While I am aware of the risk associated with charging Li-ion below 0 °C and that the charge acceptance for a NiMH battery decreases with rising temperature, I am finding conflicting information when it comes to charging NiMH batteries below 0 °C.

Battery University in Table 1 claims that 0°C to 45°C is the charging temp range.

Energizer in Figure 13 claims that the battery will charge at -10°C

Is it possible to charge any NiMH battery below freezing? Is it dependent on the actual battery itself? If it is not able to be charged, why not?



  • 3
    \$\begingroup\$ Charges well at 0 to to 45. Below freezing it's less efficient, but the charging leads to temperature increase internally. What's the actual use case here? \$\endgroup\$
    – Passerby
    Commented Nov 9, 2017 at 18:59

3 Answers 3


It's not a hard line. The battery doesn't just quit at -0.00001 degrees. It depends on the battery internal temperature and the status of the liquid electrolyte inside the battery. If it is frozen, no chemical reaction can take place. As Energized states, it will charge at 14 degrees F, 10 C, but it has half the normal capacity it would.

See http://www.robotroom.com/Weather-Station-Data-2.html for a empirical look at temperature vs charging results.

  • \$\begingroup\$ "As Energized states, it will charge at 14 degrees F, [-]10 C, but it has half the normal capacity it would." - This is for discharging, not charging. Can some NiMH be made to charge at these sub-zero temperatures? - Without the use of heating elements \$\endgroup\$
    – SNM
    Commented Nov 9, 2017 at 20:02
  • \$\begingroup\$ @snm capacity while discharging at -10 c is lowered. Their charge chart on figure 13 shows it charging at -10 c though.
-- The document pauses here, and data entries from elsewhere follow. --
(* ===== verification/KmallocInv.v ===== *)
(** * The slab allocator: invariant and specification

    [kinv A F s]: every slab linked into a cache occupies a block of the page
    allocator ([A] is its abstract state), its pages point back to it, and
    its free-index array is a list of distinct free slots, recorded in
    [F : slab -> free slots].  A cache's full list holds exactly the slabs
    without free slots.  [live F s c x]: [x] is an allocated object of [c]. *)

From stdpp Require Import prelude list gmap.
From Stdlib Require Import ZArith Lia.
From S2P Require Import Prelude Mmu Bits Tiling Pmem PmemBuddy PmemSpec DList Kmalloc.

(** ** Geometry of a slab *)

(** The sizes for which a slab fits in the largest block. *)
Definition good_size (size : Z) : Prop := 0 < size <= 32000.

Lemma slab_geometry size : good_size size ->
  let np := slab_pages size in let n := slab_objs size in
  0 < np <= 2 ^ MAX_ORDER /\ 128 <= n <= 2 ^ 22 /\ SIZEOF_SLAB + SIZEOF_INT * n + size * n <= np * PG_SIZE.
Proof.
  intros Hs np n.
  assert (Hnp : 40 + (size + 4) * 128 <= np * 4096 <= 40 + (size + 4) * 128 + 4095).
  { unfold np, slab_pages, SIZEOF_SLAB, SIZEOF_INT, MIN_OBJS_PER_SLAB, good_size in *.
    rewrite pg_round_up_spec by (unfold PG_SIZE; lia).
    unfold pg_size, PG_SIZE. rewrite Z.div_mul by lia.
    pose proof (Z.div_mod (40 + (size + 4) * 128 + 4096 - 1) 4096).
    pose proof (Z.mod_pos_bound (40 + (size + 4) * 128 + 4096 - 1) 4096). lia. }
  unfold good_size in Hs.
  assert (Hn : (size + 4) * n <= np * 4096 - 40 < (size + 4) * n + (size + 4)).
  { unfold n, slab_objs. fold np. unfold SIZEOF_SLAB, SIZEOF_INT, pg_size, PG_SIZE.
    pose proof (Z.div_mod (np * 4096 - 40) (size + 4)).
    pose proof (Z.mod_pos_bound (np * 4096 - 40) (size + 4)). lia. }
  unfold SIZEOF_SLAB, SIZEOF_INT, PG_SIZE, MAX_ORDER. change (2 ^ 10) with 1024. change (2 ^ 22) with 4194304.
  split; [lia|]. split; [|lia]. nia.
Qed.

(** ** Free-index arrays *)

Fixpoint freelist (arr : list Z) (f : Z) (l : list Z) : Prop :=
  match l with
  | [] => f = -1
  | i :: l' => f = i /\ 0 <= i < Z.of_nat (length arr) /\
               exists g, arr !! Z.to_nat i = Some g /\ freelist arr g l'
  end.

Lemma freelist_bound arr f l i : freelist arr f l -> i ∈ l -> 0 <= i < Z.of_nat (length arr).
Proof.
  revert f. induction l as [|j l IH]; intros f; simpl; [by intros _ ?%elem_of_nil|].
  intros (-> & ? & g & _ & Hl) [->|?]%elem_of_cons; [done|by eapply IH].
Qed.

Lemma freelist_insert arr f l i v :
  freelist arr f l -> i ∉ l -> 0 <= i -> freelist (<[Z.to_nat i := v]> arr) f l.
Proof.
  revert f. induction l as [|j l IH]; intros f; simpl; [done|].
  intros (-> & ? & g & Hg & Hl) Hi Hi0. rewrite elem_of_cons in Hi. split; [done|].
  rewrite length_insert. split; [done|]. exists g. split; [|apply IH; tauto].
  rewrite list_lookup_insert_ne; [done|]. intros ?. apply Hi. left. lia.
Qed.

Lemma length_init_freearr n : 0 < n -> Z.of_nat (length (init_freearr n)) = n.
Proof. intros. unfold init_freearr. rewrite length_app, length_fmap, length_seq. simpl. lia. Qed.
Lemma lor_frame a fl : a mod 4096 = 0 -> 0 <= fl < 4096 -> Z.lor a fl = a + fl.
Proof.
  intros Ha Hf. rewrite Z.add_nocarry_lxor; [symmetry; apply Z.lxor_lor|];
    apply Z.bits_inj'; intros n Hn; rewrite Z.land_spec, Z.bits_0;
    (destruct (Z.lt_ge_cases n 12);
     [replace (Z.testbit a n) with false; [done|];
      rewrite <- (Z.mod_pow2_bits_low a 12 n) by lia; change (2 ^ 12) with 4096; rewrite Ha; by rewrite Z.bits_0
     |rewrite (Z.bits_above_log2 fl n), andb_false_r; [done|lia|];
      destruct (Z.eq_dec fl 0) as [->|]; [simpl; lia|];
      apply Z.log2_lt_pow2; [lia|]; pose proof (Z.pow_le_mono_r 2 12 n); lia]).
Qed.

Lemma ENTRY_ADDR_spec e : 0 <= e < 2 ^ 64 -> ENTRY_ADDR e = (e - e mod 4096) mod 2 ^ 51.
Proof.
  intros He. unfold ENTRY_ADDR, PHYS_ADDR_MASK. change 0xFFF with (2 ^ 12 - 1).
  rewrite land_high_mask by lia. change (2 ^ 12) with 4096.
  replace (u64 (Z.lnot 0xFFF8000000000000)) with (2 ^ 51 - 1) by reflexivity.
  by rewrite land_low_mask by lia.
Qed.

Lemma PPN_ENTRY_ADDR e : PPN e = ENTRY_ADDR e.
Proof. done. Qed.

(** A word made of a frame address and flags. *)
Lemma entry_addr_flags a fl : 0 <= a < 2 ^ 51 -> a mod 4096 = 0 -> 0 <= fl < 4096 ->
  ENTRY_ADDR (a + fl) = a.
Proof.
  intros Ha Hm Hf. assert (a + fl < 2 ^ 51).
  { pose proof (Z.div_mod a 4096). assert (a / 4096 < 2 ^ 39) by (apply Z.div_lt_upper_bound; lia). lia. }
  rewrite ENTRY_ADDR_spec by lia. rewrite <- Z.add_mod_idemp_l, Hm by lia.
  rewrite (Z.mod_small (0 + fl)) by lia. rewrite Z.mod_small by lia. lia.
Qed.

Lemma entry_present a fl : a mod 4096 = 0 -> present (a + fl) = Z.odd fl.
Proof.
  intros Ha. rewrite present_odd, Z.odd_add. replace (Z.odd a) with false; [by destruct (Z.odd fl)|].
  pose proof (Z.div_mod a 4096) as E. rewrite Ha in E.
  replace a with (2 * (2048 * (a / 4096))) by lia. by rewrite Z.odd_mul.
Qed.

(** ** Virtual page numbers *)

Definition vpn (v : Z) : Z := (v / 4096) mod 2 ^ 36.

Lemma vpn_bound v : 0 <= vpn v < 2 ^ 36.
Proof. apply Z.mod_pos_bound. lia. Qed.

Lemma idx_mod x k : 0 <= k -> k + 9 <= 36 -> (x mod 2 ^ 36 / 2 ^ k) mod 512 = (x / 2 ^ k) mod 512.
Proof.
  intros Hk Hle. replace (2 ^ 36) with (2 ^ k * (512 * 2 ^ (27 - k)))
    by (change 512 with (2 ^ 9); rewrite <- !Z.pow_add_r by lia; f_equal; lia).
  assert (0 < 2 ^ k) by (apply Z.pow_pos_nonneg; lia).
  assert (0 < 2 ^ (27 - k)) by (apply Z.pow_pos_nonneg; lia).
  rewrite Z.rem_mul_r, Z.add_comm by lia.
  rewrite (Z.mul_comm (2 ^ k)), Z.div_add_l by lia.
  rewrite (Z.div_small (x mod 2 ^ k)) by (apply Z.mod_pos_bound; lia). rewrite Z.add_0_r.
  rewrite Z.rem_mul_r by lia.
  rewrite (Z.mul_comm 512), Z.mod_add, Z.mod_mod by lia. done.
Qed.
It can charge under freezing, the specifics being how frozen the cell is and how the charging itself can lead to heating, etc. \$\endgroup\$
    – Passerby
    Commented Nov 9, 2017 at 22:57

This is wild speculation, but I suggest that the maximum charge current, and the trickle charge current that the cell can safely handle while fully charged, be reduced at lower temperatures. Possibly proportionally to the low temperature reduced discharge capacity and increased discharge impedance.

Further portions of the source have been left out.